++++ Listed entries ++++

(* ===== verification/FrameList.v ===== *)
(** The intrusive doubly linked list of frames, [lib/replacer/frame_list.h]: the
    recency lists of the LRU and 2Q policies.

    The links are two arrays indexed by frame; [is_list s l] says that they
    represent the frames [l], front first.  Every operation is shown to be the
    operation on [l], and the walk from the back visits [l] in reverse. *)
From S2P Require Import Prelude Layout.

Definition kNoFrame : Z := kInvalidFrameId.

Record frame_list := FrameList {
  l_front : Z;
  l_back : Z;
  front_to_back : Z -> Z;
  back_to_front : Z -> Z;
  l_linked : Z -> bool
}.

(** [Place] with [initialize]. *)
Definition EmptyList : frame_list :=
  FrameList kNoFrame kNoFrame (fun _ => kNoFrame) (fun _ => kNoFrame) (fun _ => false).

Definition Contains (f : Z) (s : frame_list) : bool := l_linked s f.

Definition PushFront (f : Z) (s : frame_list) : frame_list :=
  let ftb := <[f := l_front s]> (front_to_back s) in
  let btf := <[f := kNoFrame]> (back_to_front s) in
  let btf := if negb (l_front s =? kNoFrame) then <[l_front s := f]> btf else btf in
  FrameList f (if l_back s =? kNoFrame then f else l_back s) ftb btf (<[f := true]> (l_linked s)).

Definition Unlink (f : Z) (s : frame_list) : frame_list :=
  let toward_back := front_to_back s f in
  let toward_front := back_to_front s f in
  let '(front, ftb) :=
    if negb (toward_front =? kNoFrame)
    then (l_front s, <[toward_front := toward_back]> (front_to_back s))
    else (toward_back, front_to_back s) in
  let '(back, btf) :=
    if negb (toward_back =? kNoFrame)
    then (l_back s, <[toward_back := toward_front]> (back_to_front s))
    else (toward_front, back_to_front s) in
  FrameList front back ftb btf (<[f := false]> (l_linked s)).

Definition MoveToFront (f : Z) (s : frame_list) : frame_list := PushFront f (Unlink f s).

(** [for (c = back(); c != kNone; c = TowardFront(c)) if (probe(c)) return c]:
    outer [None] when the fuel runs out. *)
Fixpoint scan (fuel : nat) (probe : Z -> bool) (c : Z) (btf : Z -> Z) : option (option Z) :=
  match fuel with
  | O => None
  | S fuel =>
      if c =? kNoFrame then Some None
      else if negb (probe c) then scan fuel probe (btf c) btf
      else Some (Some c)
  end.

(** A list over [capacity] frames has at most [capacity] entries. *)
Definition PickFrom (capacity : Z) (probe : Z -> bool) (s : frame_list) : option Z :=
  default None (scan (S (Z.to_nat capacity)) probe (l_back s) (back_to_front s)).

(** ** Representation *)

(** Consecutive entries from [prev] (excluded) to [nxt] (excluded). *)
Fixpoint seg (ftb btf : Z -> Z) (prev : Z) (l : list Z) (nxt : Z) : Prop :=
  match l with
  | [] => True
  | x :: l => btf x = prev /\ ftb x = hd nxt l /\ seg ftb btf x l nxt
  end.

Record is_list (s : frame_list) (l : list Z) : Prop := {
  il_front : l_front s = hd kNoFrame l;
  il_back : l_back s = List.last l kNoFrame;
  il_seg : seg (front_to_back s) (back_to_front s) kNoFrame l kNoFrame;
  il_nodup : NoDup l;
  il_range f : f ∈ l -> 0 <= f < kNoFrame;
  il_linked f : l_linked s f = true <-> f ∈ l
}.

Lemma seg_app ftb btf p l1 l2 n :
  seg ftb btf p (l1 ++ l2) n <-> seg ftb btf p l1 (hd n l2) /\ seg ftb btf (List.last l1 p) l2 n.
Proof.
  revert p. induction l1 as [|x l1 IH]; intros p; cbn [app seg]; [simpl; tauto|].
  rewrite IH. assert (hd n (l1 ++ l2) = hd (hd n l2) l1) as -> by (by destruct l1).
  assert (List.last (x :: l1) p = List.last l1 x) as -> by (revert x; clear; induction l1 as [|y l IH]; intros x; [done|]; cbn in *; destruct l; auto).
  tauto.
Qed.

(** Only the entries' own links matter. *)
Lemma seg_ext ftb btf ftb' btf' p l n :
  (forall x, x ∈ l -> ftb' x = ftb x /\ btf' x = btf x) -> seg ftb btf p l n -> seg ftb' btf' p l n.
Proof.
  revert p. induction l as [|x l IH]; intros p He; [done|]. intros (E1 & E2 & Hs). cbn [seg].
  destruct (He x ltac:(set_solver)) as [-> ->]. split_and!; try done.
  apply IH; [|done]. intros y Hy. apply He. set_solver.
Qed.

(** Redirecting the last entry's forward link. *)
Lemma seg_next ftb btf p l x n n' :
  NoDup (l ++ [x]) -> seg ftb btf p (l ++ [x]) n -> seg (<[x := n']> ftb) btf p (l ++ [x]) n'.
Proof.
  intros Hnd. rewrite !seg_app. cbn [hd seg]. intros (Hs & E1 & E2 & _). split_and!; try done.
  - apply (seg_ext ftb btf); [|done]. intros y Hy. split; [|done].
    rewrite fn_lookup_insert_ne; [done|]. intros ->. apply list.NoDup_app in Hnd. set_solver.
  - by rewrite fn_lookup_insert.
Qed.

(** Redirecting the first entry's backward link. *)
Lemma seg_prev ftb btf p p' x l n :
  NoDup (x :: l) -> seg ftb btf p (x :: l) n -> seg ftb (<[x := p']> btf) p' (x :: l) n.
Proof.
  intros Hnd (E1 & E2 & Hs). apply list.NoDup_cons in Hnd as [Hx _].
  cbn [seg]. rewrite fn_lookup_insert. split_and!; try done.
  apply (seg_ext ftb btf); [|done]. intros y Hy. split; [done|].
  rewrite fn_lookup_insert_ne; [done|]. by intros ->.
Qed.

Lemma empty_is_list : is_list EmptyList [].
Proof.
  split; try done; [constructor|intros f Hf|intros f; split; intros Hf]; try done;
    by apply not_elem_of_nil in Hf.
Qed.

Lemma hd_range s l : is_list s l -> hd kNoFrame l = kNoFrame -> l = [].
Proof.
  intros Hl. destruct l as [|x l]; [done|]. simpl. intros ->.
  destruct (il_range s _ Hl kNoFrame); [set_solver|]. lia.
Qed.

Lemma last_range s l x : is_list s (l ++ [x]) -> List.last (l ++ [x]) kNoFrame = x /\ x <> kNoFrame.
Proof.
  intros Hl. rewrite last_last. split; [done|]. intros ->.
  destruct (il_range s _ Hl kNoFrame); [set_solver|]. lia.
Qed.

Lemma last_app_cons {A} (l : list A) x l' d : List.last (l ++ x :: l') d = List.last (x :: l') d.
Proof. induction l as [|y l IH]; [done|]. cbn [app]. rewrite <- IH. by destruct l. Qed.

(** *** PushFront *)
Lemma push_front_is_list s l f :
  is_list s l -> 0 <= f < kNoFrame -> f ∉ l -> is_list (PushFront f s) (f :: l).
Proof.
  intros Hl Hf Hn. pose proof Hl as [Hfr Hbk Hseg Hnd Hrg Hlk].
  split; cbn [PushFront l_front l_back front_to_back back_to_front l_linked hd].
  - done.
  - rewrite Hbk. destruct l as [|x l] using rev_ind.
    + done.
    + clear IHl. destruct (last_range s l x Hl) as [-> Hx]. destruct (Z.eqb_spec x kNoFrame); [done|].
      change (f :: l ++ [x]) with ((f :: l) ++ [x]). by rewrite last_last.
  - rewrite Hfr. destruct l as [|x l].
    + cbn [hd seg]. rewrite Z.eqb_refl. cbn [negb]. by rewrite !fn_lookup_insert.
    + cbn [hd]. destruct (Z.eqb_spec x kNoFrame) as [->|Hx].
      { destruct (Hrg kNoFrame); [set_solver|]. lia. }
      cbn [negb]. assert (f <> x) by set_solver.
      split_and!.
      * by rewrite fn_lookup_insert_ne, fn_lookup_insert by done.
      * by rewrite fn_lookup_insert.
      * apply (seg_ext (front_to_back s) (<[x := f]> (back_to_front s))).
        -- intros y Hy. assert (y <> f) by (intros ->; done). split.
           ++ by rewrite fn_lookup_insert_ne.
           ++ destruct (decide (y = x)) as [->|]; [by rewrite !fn_lookup_insert|].
              by rewrite !fn_lookup_insert_ne.
        -- by eapply seg_prev.
  - by constructor.
  - intros g [->|Hg]%elem_of_cons; auto.
  - intros g. rewrite elem_of_cons. destruct (decide (g = f)) as [->|Hne].
    + rewrite fn_lookup_insert. naive_solver.
    + rewrite fn_lookup_insert_ne, Hlk by done. naive_solver.
Qed.

(** *** Unlink *)

(** The neighbours of an entry. *)
Lemma neighbours s l1 f l2 :
  is_list s (l1 ++ f :: l2) ->
  front_to_back s f = hd kNoFrame l2 /\ back_to_front s f = List.last l1 kNoFrame.
Proof. intros Hl. pose proof (il_seg s _ Hl) as Hs. apply seg_app in Hs as [_ (E1 & E2 & _)]. done. Qed.

Lemma seg_bypass s l1 f l2 :
  is_list s (l1 ++ f :: l2) ->
  let tf := List.last l1 kNoFrame in
  let tb := hd kNoFrame l2 in
  seg (if negb (tf =? kNoFrame) then <[tf := tb]> (front_to_back s) else front_to_back s)
    (if negb (tb =? kNoFrame) then <[tb := tf]> (back_to_front s) else back_to_front s)
    kNoFrame (l1 ++ l2) kNoFrame.
Proof.
  intros Hl tf tb. pose proof Hl as [_ _ Hseg Hnd Hrg _].
  apply seg_app in Hseg as [Hs1 (_ & _ & Hs2)]. cbn [hd] in Hs1.
  apply list.NoDup_app in Hnd as (Hn1 & Hd & Hn2). apply list.NoDup_cons in Hn2 as [Hf2 Hn2].
  assert (forall y, y ∈ l1 -> y <> tb) as Htb.
  { intros y Hy ->. destruct l2 as [|z l2]; cbn in *.
    - destruct (Hrg kNoFrame); [set_solver|]. lia.
    - apply (Hd z Hy). set_solver. }
  assert (forall y, y ∈ l2 -> y <> tf) as Htf.
  { intros y Hy ->. destruct l1 as [|z l1 _] using rev_ind; subst tf.
    - cbn in Hy. destruct (Hrg kNoFrame); [set_solver|]. lia.
    - rewrite last_last in Hy. apply (Hd z); set_solver. }
  apply seg_app. split.
  - destruct l1 as [|z l1 _] using rev_ind; [done|].
    assert (tf = z) as Etf by (subst tf; by rewrite last_last).
    assert (z <> kNoFrame) as Hz by (intros ->; destruct (Hrg kNoFrame); [set_solver|lia]).
    rewrite Etf. destruct (Z.eqb_spec z kNoFrame); [done|]. cbn [negb].
    apply (seg_ext (<[z := tb]> (front_to_back s)) (back_to_front s)).
    + intros y Hy. split; [done|]. destruct (negb _); [|done]. rewrite fn_lookup_insert_ne; [done|].
      intros E. by apply (Htb y Hy).
    + by eapply seg_next.
  - destruct l2 as [|z l2]; [done|]. subst tb. cbn [hd].
    assert (z <> kNoFrame) as Hz by (intros ->; destruct (Hrg kNoFrame); [set_solver|lia]).
    destruct (Z.eqb_spec z kNoFrame); [done|]. cbn [negb].
    apply (seg_ext (front_to_back s) (<[z := tf]> (back_to_front s))).
    + intros y Hy. split; [|done]. destruct (negb _); [|done]. rewrite fn_lookup_insert_ne; [done|].
      intros E. by apply (Htf y Hy).
    + by eapply seg_prev.
Qed.

Lemma unlink_is_list s l f : is_list s l -> f ∈ l -> is_list (Unlink f s) (without f l).
Proof.
  intros Hl Hin. destruct (list_elem_of_split _ _ Hin) as (l1 & l2 & ->).
  destruct (neighbours s l1 f l2 Hl) as [Etb Etf]. pose proof (seg_bypass s l1 f l2 Hl) as Hseg.
  pose proof Hl as [Hfr Hbk _ Hnd Hrg Hlk].
  assert (f ∉ l1 /\ f ∉ l2 /\ NoDup (l1 ++ l2)) as (H1 & H2 & Hn).
  { apply list.NoDup_app in Hnd as (Hn1 & Hd & Hn2). apply list.NoDup_cons in Hn2 as [Hf2 Hn2].
    split_and!; [|done|apply list.NoDup_app; split_and!]; set_solver. }
  rewrite without_middle by done. cbv zeta in Hseg. rewrite <- Etb, <- Etf in Hseg.
  unfold Unlink. rewrite Etf, Etb in *.
  assert (forall x l, l1 = l ++ [x] -> x <> kNoFrame) as Hl1.
  { intros x l -> ->. destruct (Hrg kNoFrame); [set_solver|lia]. }
  assert (forall x l, l2 = x :: l -> x <> kNoFrame) as Hl2.
  { intros x l -> ->. destruct (Hrg kNoFrame); [set_solver|lia]. }
  destruct (negb (List.last l1 kNoFrame =? kNoFrame)) eqn:Ef;
    destruct (negb (hd kNoFrame l2 =? kNoFrame)) eqn:Eb;
    (split; cbn [l_front l_back front_to_back back_to_front l_linked]; [| |exact Hseg|exact Hn| |]).
  all: try (intros g Hg; apply Hrg; set_solver).
  all: try (intros g; destruct (decide (g = f)) as [->|Hne];
    [rewrite fn_lookup_insert; set_solver|rewrite fn_lookup_insert_ne, Hlk by done; set_solver]).
  all: rewrite ?negb_true_iff, ?negb_false_iff, ?Z.eqb_eq, ?Z.eqb_neq in *.
  all: destruct l1 as [|x l1 _] using rev_ind; rewrite ?last_last in *; try done.
  all: try (by destruct (Hl1 x l1 eq_refl)).
  all: destruct l2 as [|y l2]; cbn [hd] in *; try done; try (by destruct (Hl2 y l2 eq_refl)).
  all: rewrite ?app_nil_r, ?last_last, ?Hfr, ?Hbk.
  all: try (by destruct l1).
  all: by rewrite !last_app_cons.
Qed.

(** *** MoveToFront *)
Lemma move_to_front_is_list s l f :
  is_list s l -> f ∈ l -> is_list (MoveToFront f s) (f :: without f l).
Proof.
  intros Hl Hf. apply push_front_is_list.
  - by apply unlink_is_list.
  - by eapply il_range.
  - rewrite elem_of_without. naive_solver.
Qed.

(** *** Walking from the back *)
Lemma scan_spec ftb btf probe l n fuel :
  seg ftb btf kNoFrame l n -> (forall f, f ∈ l -> f <> kNoFrame) -> (length l < fuel)%nat ->
  scan fuel probe (List.last l kNoFrame) btf = Some (find probe (reverse l)).
Proof.
  revert fuel n. induction l as [|x l IH] using rev_ind; intros fuel n Hs Hr Hf.
  - destruct fuel; [simpl in Hf; lia|]. done.
  - rewrite last_last, reverse_snoc. rewrite length_app in Hf. cbn in Hf.
    destruct fuel as [|fuel]; [lia|]. cbn [scan find].
    destruct (Z.eqb_spec x kNoFrame) as [E|_]; [by destruct (Hr x); [set_solver|]|].
    apply seg_app in Hs as [Hs (E & _)]. destruct (probe x); [done|]. cbn [negb].
    rewrite E. eapply IH; [done|set_solver|lia].
Qed.

Lemma pick_from_spec capacity probe s l :
  is_list s l -> (forall f, f ∈ l -> 0 <= f < capacity) ->
  PickFrom capacity probe s = find probe (reverse l).
Proof.
  intros Hl Hc. unfold PickFrom. rewrite (il_back s l Hl).
  rewrite (scan_spec (front_to_back s) _ _ l kNoFrame); [done|by apply il_seg| |].
  - intros f Hf. pose proof (il_range s l Hl f Hf). lia.
  - pose proof (nodup_length l capacity (il_nodup s l Hl) Hc). lia.
Qed.

Lemma contains_spec s l f : is_list s l -> Contains f s = bool_decide (f ∈ l).
Proof.
  intros Hl. unfold Contains. pose proof (il_linked s l Hl f) as H.
  destruct (l_linked s f), (bool_decide_reflect (f ∈ l)); naive_solver.
Qed.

++++

What the task requires
Give back the lines of the data exactly as they are written, from the first line through the line containing "The links are".

Answer area
(* ===== verification/FrameList.v ===== *)
(** The intrusive doubly linked list of frames, [lib/replacer/frame_list.h]: the
    recency lists of the LRU and 2Q policies.

    The links are two arrays indexed by frame; [is_list s l] says that they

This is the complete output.